◆ AIM OF THE TASK
From the data below, retype exactly the lines starting with the one that contains "rendering a template" and ending with the one that contains "Definition bytes (l", both included.

━━━ DATASET EXCERPTS ━━━

(** X4. The destructors release at most once: a destructor asks the
    driver to release a non-zero handle and leaves zero in the object, so
    running it again on what it left makes no driver call; for the
    handle zero it makes no call in the first place. *)
Theorem destroy_twice (shader : Shader.t) (program : ShaderProgram.t)
  (w : World) :
  (exists shader' w',
     Shader.destroy shader w = (Returned shader', w') /\
     Shader.handle_ shader' = 0 /\
     gl_log w' = gl_log w ++
       (if decide (Shader.handle_ shader = 0) then []
        else [glDeleteShader (Shader.handle_ shader)]) /\
     Shader.destroy shader' w' = (Returned shader', w')) /\
  (exists program' w',
     ShaderProgram.destroy program w = (Returned program', w') /\
     ShaderProgram.handle_ program' = 0 /\
     ShaderProgram.uniforms_ program' = ShaderProgram.uniforms_ program /\
     gl_log w' = gl_log w ++
       (if decide (ShaderProgram.handle_ program = 0) then []
        else [glDeleteProgram (ShaderProgram.handle_ program)]) /\
     ShaderProgram.destroy program' w' = (Returned program', w')).
Proof.
  split.
  - rewrite Shader_destroy_run.
    destruct (decide (Shader.handle_ shader = 0)) as [Hz|Hnz].
    + exists shader, w. rewrite app_nil_r. repeat split; try assumption.
      unfold Shader.destroy. now rewrite Hz.
    + eexists _, _. repeat split.
  - rewrite ShaderProgram_destroy_run.
    destruct (decide (ShaderProgram.handle_ program = 0)) as [Hz|Hnz].
    + exists program, w. rewrite app_nil_r. repeat split; try assumption.
      unfold ShaderProgram.destroy. now rewrite Hz.
    + eexists _, _. repeat split.
Qed.

End DestructorMore.

(** ** [AddShader] and the program handle *)

Section AddShaderMore.
Context `{FA : FloatArith}.
Variable drv : Driver.

Lemma AddShader_attached (shader : Shader.t) (self : ShaderProgram.t)
  (w : World) :
  ShaderProgram.handle_ self <> 0 ->
  ShaderProgram.AddShader drv shader self w =
  (Returned self,
   log_call (glAttachShader (ShaderProgram.handle_ self)
               (Shader.handle_ shader)) w).
Proof.
  intros Hnz. unfold ShaderProgram.AddShader. run_glm.
  apply Z.eqb_neq in Hnz. now rewrite Hnz.
Qed.

Lemma AddShader_created (shader : Shader.t) (self : ShaderProgram.t)
  (w : World) :
  ShaderProgram.handle_ self = 0 ->
  let handle := drv_CreateProgram drv (gl_log w) in
  ShaderProgram.AddShader drv shader self w =
  (Returned {| ShaderProgram.handle_ := handle;
               ShaderProgram.uniforms_ := ShaderProgram.uniforms_ self |},
   {| gl_log := gl_log w ++ [glCreateProgram;
                             glAttachShader handle (Shader.handle_ shader)];
      cout := cout w;
      cerr := cerr w ++ (if handle =? 0 then [Shader.error_create] else []);
      files := files w |}).
Proof.
  intros Hz handle. unfold ShaderProgram.AddShader. run_glm.
  rewrite Hz. cbn [Z.eqb]. run_glm. fold handle.
  destruct (handle =? 0); run_glm; cbn [ShaderProgram.handle_];
    rewrite <- ?app_assoc, ?app_nil_r; reflexivity.
Qed.
(** * Connectify messaging client: conversation, invite and message flows

    A shallow embedding of the orchestration code of [src/App.tsx]
    (loadConversations, handleInviteJoin, handleCreatePrivateChat,
    handleCreateGroup) and of the chat view (loadMessages, sendMessage),
    together with the properties the specification states about them.

    The handlers are asynchronous functions that talk to a document store,
    read the wall clock, draw random identifiers and set component state.
    They are embedded in a state-and-exception monad over a record that
    holds the store, the environment oracles (clock, random source, store
    faults), the log of store calls and of notifications, and the component
    state. *)

From Stdlib Require Import List String Ascii ZArith NArith Bool Lia Arith.
From Stdlib Require Import DecimalString Sorted.
Import ListNotations.

Local Open Scope string_scope.
Local Open Scope list_scope.
Local Open Scope Z_scope.

(* ================================================================= *)
(** ** JavaScript values used by the handlers *)

Module Js.

(** Strings are UTF-8 byte strings.  [num_to_string] is the decimal
    rendering a template literal gives an integer number. *)
Definition num_to_string (z : Z) : string :=
  NilZero.string_of_int (Z.to_int z).

(** Truthiness of an optional number: [undefined] and [0] are falsy. *)
Definition truthy_num (o : option Z) : bool :=
  match o with
  | Some z => negb (z =? 0)
  | None => false
  end.

(** Truthiness of an optional string: [undefined] and [""] are falsy. *)
Definition truthy_str (o : option string) : bool :=
  match o with
  | Some s => negb (s =? "")%string
  | None => false
  end.

(** Truthiness of an optional boolean. *)
Definition truthy_bool (o : option bool) : bool :=
  match o with
  | Some b => b
  | None => false
  end.

(** [a || b] for an optional string [a] and a string [b]. *)
Definition or_else (a : option string) (b : string) : string :=
  match a with
  | Some s => if (s =? "")%string then b else s
  | None => b
  end.

(** What a template literal prints for an optional string field. *)
Definition template_str (o : option string) : string :=
  match o with
  | Some s => s
  | None => "undefined"
  end.

Definition bytes (l : list nat) : string :=
  string_of_list_ascii (map ascii_of_nat l).

(** The code points that [String.prototype.trim] strips (ECMAScript
    WhiteSpace and LineTerminator), in their UTF-8 encoding. *)
Definition whitespace : list string :=
  map bytes
    [ [9%nat]; [10%nat]; [11%nat]; [12%nat]; [13%nat]; [32%nat];
      [194; 160]%nat;                         (* U+00A0 *)
      [225; 154; 128]%nat;                    (* U+1680 *)
      [226; 128; 128]%nat; [226; 128; 129]%nat; [226; 128; 130]%nat;
      [226; 128; 131]%nat; [226; 128; 132]%nat; [226; 128; 133]%nat;
      [226; 128; 134]%nat; [226; 128; 135]%nat; [226; 128; 136]%nat;
      [226; 128; 137]%nat; [226; 128; 138]%nat; (* U+2000 .. U+200A *)
      [226; 128; 168]%nat; [226; 128; 169]%nat; (* U+2028, U+2029 *)
      [226; 128; 175]%nat;                    (* U+202F *)
      [226; 129; 159]%nat;                    (* U+205F *)
      [227; 128; 128]%nat;                    (* U+3000 *)
      [239; 187; 191]%nat ].                  (* U+FEFF *)

Fixpoint drop_prefix (p s : string) : option string :=
  match p with
  | EmptyString => Some s
  | String a p' =>
      match s with
      | EmptyString => None
      | String b s' => if Ascii.eqb a b then drop_prefix p' s' else None
      end
  end.

Fixpoint drop_first (ps : list string) (s : string) : option string :=
  match ps with
  | [] => None
  | p :: ps' =>
      match drop_prefix p s with
      | Some r => Some r
      | None => drop_first ps' s
      end
  end.

Fixpoint strip (ps : list string) (fuel : nat) (s : string) : string :=
  match fuel with
  | O => s
  | S n =>
      match drop_first ps s with
      | Some r => strip ps n r
      | None => s
      end
  end.

Definition rev_string (s : string) : string :=
  string_of_list_ascii (rev (list_ascii_of_string s)).

Definition trimStart (s : string) : string :=
  strip whitespace (String.length s) s.

Definition trimEnd (s : string) : string :=
  rev_string (strip (map rev_string whitespace) (String.length s) (rev_string s)).

Definition trim (s : string) : string := trimEnd (trimStart s).

(** A string made of whitespace characters only (possibly none). *)
Inductive ws_only : string -> Prop :=
| ws_only_nil : ws_only ""
| ws_only_app p s : In p whitespace -> ws_only s -> ws_only (p ++ s)%string.

End Js.

(* ================================================================= *)
(** ** Data model: the documents of the store *)

Inductive Role := admin | member | guest.
Inductive ConversationType := private | group.
Inductive MessageType := text | file | image.

Definition Role_eqb (a b : Role) : bool :=
  match a, b with
  | admin, admin | member, member | guest, guest => true
  | _, _ => false
  end.

Definition ConversationType_eqb (a b : ConversationType) : bool :=
  match a, b with
  | private, private | group, group => true
  | _, _ => false
  end.

Module User.
Record t := mk {
  id : string;
  email : string;
  displayName : string;
  avatarUrl : option string;
  status : string;
  lastSeen : option Z;
  isGuest : option bool;
  guestName : option string
}.
End User.

Module Conversation.
Record t := mk {
  id : string;
  type : ConversationType;
  name : option string;
  description : option string;
  avatarUrl : option string;
  createdBy : string;
  createdAt : Z;
  updatedAt : Z;
  lastMessageAt : Z
}.
End Conversation.

Module ConversationMember.
Record t := mk {
  id : string;
  conversationId : string;
  userId : string;
  role : Role;
  joinedAt : option Z
}.
End ConversationMember.

Module Message.
Record t := mk {
  id : string;
  conversationId : string;
  userId : string;
  content : option string;
  messageType : MessageType;
  fileUrl : option string;
  fileName : option string;
  fileSize : option Z;
  fileType : option string;
  createdAt : Z
}.
End Message.

Module Invite.
Record t := mk {
  id : string;
  conversationId : string;
  createdBy : string;
  inviteCode : string;
  expiresAt : option Z;
  maxUses : option Z;
  currentUses : Z;
  isActive : bool
}.
End Invite.

(** The joined views the client keeps in component state. *)
Record LastMessage := mkLastMessage {
  lm_content : string;
  lm_senderName : string;
  lm_createdAt : Z
}.

Record ConversationView := mkConversationView {
  cv_conv : Conversation.t;
  cv_lastMessage : option LastMessage;
  cv_members : option (list User.t)
}.

Record MessageView := mkMessageView {
  mv_msg : Message.t;
  mv_user : option User.t
}.

Record Toast := mkToast {
  title : string;
  description : string;
  destructive : bool
}.

(* ================================================================= *)
(** ** The document store *)

Inductive Direction := asc | desc.

Section Query.
Context {A : Type}.

(** [insert_by le x l] puts [x] before the first element it precedes. *)
Fixpoint insert_by (le : A -> A -> bool) (x : A) (l : list A) : list A :=
  match l with
  | [] => [x]
  | y :: l' => if le x y then x :: l else y :: insert_by le x l'
  end.

Fixpoint sort_by (le : A -> A -> bool) (l : list A) : list A :=
  match l with
  | [] => []
  | x :: l' => insert_by le x (sort_by le l')
  end.

Definition key_le (key : A -> Z) (d : Direction) (x y : A) : bool :=
  match d with
  | asc => key x <=? key y
  | desc => key y <=? key x
  end.

Definition order (orderBy : option ((A -> Z) * Direction)) (l : list A)
  : list A :=
  match orderBy with
  | Some (key, d) => sort_by (key_le key d) l
  | None => l
  end.

Definition take_limit (limit : option nat) (l : list A) : list A :=
  match limit with
  | Some n => firstn n l
  | None => l
  end.

(** Modelled from the spec: the store's [list({where, orderBy, limit})]
    is part of the managed backend, which is not in the repository.  It
    returns "an ordered sequence of matching records": the records that
    satisfy [where_], in the requested order, cut at [limit]. *)
Definition select (where_ : A -> bool)
    (orderBy : option ((A -> Z) * Direction)) (limit : option nat)
    (l : list A) : list A :=
  take_limit limit (order orderBy (filter where_ l)).
End Query.

Module Db.
Record t := mk {
  users : list User.t;
  conversations : list Conversation.t;
  conversationMembers : list ConversationMember.t;
  messages : list Message.t;
  invites : list Invite.t
}.

Definition set_conversations (l : list Conversation.t) (d : t) : t :=
  mk (users d) l (conversationMembers d) (messages d) (invites d).
Definition set_conversationMembers (l : list ConversationMember.t) (d : t) : t :=
  mk (users d) (conversations d) l (messages d) (invites d).
Definition set_messages (l : list Message.t) (d : t) : t :=
  mk (users d) (conversations d) (conversationMembers d) l (invites d).
Definition set_invites (l : list Invite.t) (d : t) : t :=
  mk (users d) (conversations d) (conversationMembers d) (messages d) l.
End Db.

Inductive Collection :=
  Users | Conversations | ConversationMembers | Messages | Invites.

━━━

◆ EXERCISE RESULT
    rendering a template literal gives an integer number. *)
Definition num_to_string (z : Z) : string :=
  NilZero.string_of_int (Z.to_int z).

(** Truthiness of an optional number: [undefined] and [0] are falsy. *)
Definition truthy_num (o : option Z) : bool :=
  match o with
  | Some z => negb (z =? 0)
  | None => false
  end.

(** Truthiness of an optional string: [undefined] and [""] are falsy. *)
Definition truthy_str (o : option string) : bool :=
  match o with
  | Some s => negb (s =? "")%string
  | None => false
  end.

(** Truthiness of an optional boolean. *)
Definition truthy_bool (o : option bool) : bool :=
  match o with
  | Some b => b
  | None => false
  end.

(** [a || b] for an optional string [a] and a string [b]. *)
Definition or_else (a : option string) (b : string) : string :=
  match a with
  | Some s => if (s =? "")%string then b else s
  | None => b
  end.

(** What a template literal prints for an optional string field. *)
Definition template_str (o : option string) : string :=
  match o with
  | Some s => s
  | None => "undefined"
  end.

Definition bytes (l : list nat) : string :=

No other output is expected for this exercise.